Dataset records:

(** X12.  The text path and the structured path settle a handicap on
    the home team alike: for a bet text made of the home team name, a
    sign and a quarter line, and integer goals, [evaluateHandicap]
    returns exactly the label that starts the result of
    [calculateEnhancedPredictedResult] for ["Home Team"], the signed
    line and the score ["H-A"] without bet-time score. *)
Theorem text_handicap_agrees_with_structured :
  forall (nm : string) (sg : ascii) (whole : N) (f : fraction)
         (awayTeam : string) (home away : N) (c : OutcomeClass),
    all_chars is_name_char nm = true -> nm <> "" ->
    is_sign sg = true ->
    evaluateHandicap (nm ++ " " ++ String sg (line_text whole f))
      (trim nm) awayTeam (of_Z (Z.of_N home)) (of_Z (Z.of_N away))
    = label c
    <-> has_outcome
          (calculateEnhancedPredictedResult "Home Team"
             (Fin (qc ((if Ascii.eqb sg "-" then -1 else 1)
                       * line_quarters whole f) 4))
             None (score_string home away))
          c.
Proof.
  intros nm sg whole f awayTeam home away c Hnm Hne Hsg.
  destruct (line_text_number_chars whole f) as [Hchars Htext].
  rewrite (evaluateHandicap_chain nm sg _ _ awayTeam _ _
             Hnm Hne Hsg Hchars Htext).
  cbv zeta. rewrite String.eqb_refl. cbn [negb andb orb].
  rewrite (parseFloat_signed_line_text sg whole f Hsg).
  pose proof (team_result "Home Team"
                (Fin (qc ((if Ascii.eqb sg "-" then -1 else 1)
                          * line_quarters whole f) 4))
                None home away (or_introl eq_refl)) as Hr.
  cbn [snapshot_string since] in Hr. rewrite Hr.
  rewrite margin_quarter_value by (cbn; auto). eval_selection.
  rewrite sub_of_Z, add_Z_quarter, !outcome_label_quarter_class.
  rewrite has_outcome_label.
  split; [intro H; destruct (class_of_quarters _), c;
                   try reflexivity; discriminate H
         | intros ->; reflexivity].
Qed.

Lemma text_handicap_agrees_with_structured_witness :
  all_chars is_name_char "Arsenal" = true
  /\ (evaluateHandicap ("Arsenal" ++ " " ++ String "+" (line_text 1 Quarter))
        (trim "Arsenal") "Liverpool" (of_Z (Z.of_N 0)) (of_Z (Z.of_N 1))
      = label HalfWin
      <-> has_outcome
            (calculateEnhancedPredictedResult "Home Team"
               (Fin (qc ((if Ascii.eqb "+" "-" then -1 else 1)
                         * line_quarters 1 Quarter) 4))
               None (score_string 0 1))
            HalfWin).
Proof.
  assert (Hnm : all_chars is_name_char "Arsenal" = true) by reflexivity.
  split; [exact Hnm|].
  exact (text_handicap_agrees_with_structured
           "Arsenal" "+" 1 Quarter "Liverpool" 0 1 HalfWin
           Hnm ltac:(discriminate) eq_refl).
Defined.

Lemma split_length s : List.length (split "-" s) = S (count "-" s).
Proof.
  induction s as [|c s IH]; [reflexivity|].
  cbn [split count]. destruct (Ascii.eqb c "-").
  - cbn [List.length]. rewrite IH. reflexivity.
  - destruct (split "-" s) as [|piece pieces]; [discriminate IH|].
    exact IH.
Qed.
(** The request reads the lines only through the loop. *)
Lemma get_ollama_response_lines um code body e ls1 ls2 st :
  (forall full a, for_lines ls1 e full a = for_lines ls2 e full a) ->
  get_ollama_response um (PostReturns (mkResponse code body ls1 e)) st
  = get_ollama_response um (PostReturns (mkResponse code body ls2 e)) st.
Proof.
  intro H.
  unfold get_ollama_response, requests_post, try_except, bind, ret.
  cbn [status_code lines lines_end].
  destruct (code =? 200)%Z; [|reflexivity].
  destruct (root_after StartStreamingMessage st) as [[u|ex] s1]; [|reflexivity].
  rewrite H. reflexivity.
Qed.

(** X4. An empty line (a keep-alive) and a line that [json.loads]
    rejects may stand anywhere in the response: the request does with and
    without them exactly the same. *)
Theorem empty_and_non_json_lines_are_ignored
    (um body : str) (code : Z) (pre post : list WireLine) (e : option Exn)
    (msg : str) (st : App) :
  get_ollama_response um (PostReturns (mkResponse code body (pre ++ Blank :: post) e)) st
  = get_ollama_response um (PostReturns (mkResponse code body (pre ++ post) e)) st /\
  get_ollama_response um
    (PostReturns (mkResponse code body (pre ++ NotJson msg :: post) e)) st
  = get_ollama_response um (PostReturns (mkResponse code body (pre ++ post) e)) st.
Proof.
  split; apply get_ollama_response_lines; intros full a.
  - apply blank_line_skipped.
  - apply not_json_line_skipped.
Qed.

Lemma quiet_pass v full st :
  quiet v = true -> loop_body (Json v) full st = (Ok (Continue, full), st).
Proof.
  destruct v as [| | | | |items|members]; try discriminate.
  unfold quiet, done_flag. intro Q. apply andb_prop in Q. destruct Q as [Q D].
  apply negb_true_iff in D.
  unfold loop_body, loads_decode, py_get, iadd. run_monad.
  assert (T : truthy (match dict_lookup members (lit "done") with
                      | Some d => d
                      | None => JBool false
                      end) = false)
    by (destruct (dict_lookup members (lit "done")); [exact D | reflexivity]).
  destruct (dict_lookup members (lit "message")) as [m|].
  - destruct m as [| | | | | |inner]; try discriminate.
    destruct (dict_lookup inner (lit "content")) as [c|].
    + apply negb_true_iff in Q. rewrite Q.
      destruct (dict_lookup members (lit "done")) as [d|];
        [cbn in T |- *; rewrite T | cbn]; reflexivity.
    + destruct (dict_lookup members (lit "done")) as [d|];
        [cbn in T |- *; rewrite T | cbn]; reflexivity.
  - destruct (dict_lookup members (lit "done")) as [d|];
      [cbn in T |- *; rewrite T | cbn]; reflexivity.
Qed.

Work instructions: Could you return exactly the lines above from the line with "get_ollama_response um (PostReturns (mkResponse code body ls1" to the line with "(** X4. An empty", both included, and nothing else?

Problem solution:
  get_ollama_response um (PostReturns (mkResponse code body ls1 e)) st
  = get_ollama_response um (PostReturns (mkResponse code body ls2 e)) st.
Proof.
  intro H.
  unfold get_ollama_response, requests_post, try_except, bind, ret.
  cbn [status_code lines lines_end].
  destruct (code =? 200)%Z; [|reflexivity].
  destruct (root_after StartStreamingMessage st) as [[u|ex] s1]; [|reflexivity].
  rewrite H. reflexivity.
Qed.

(** X4. An empty line (a keep-alive) and a line that [json.loads]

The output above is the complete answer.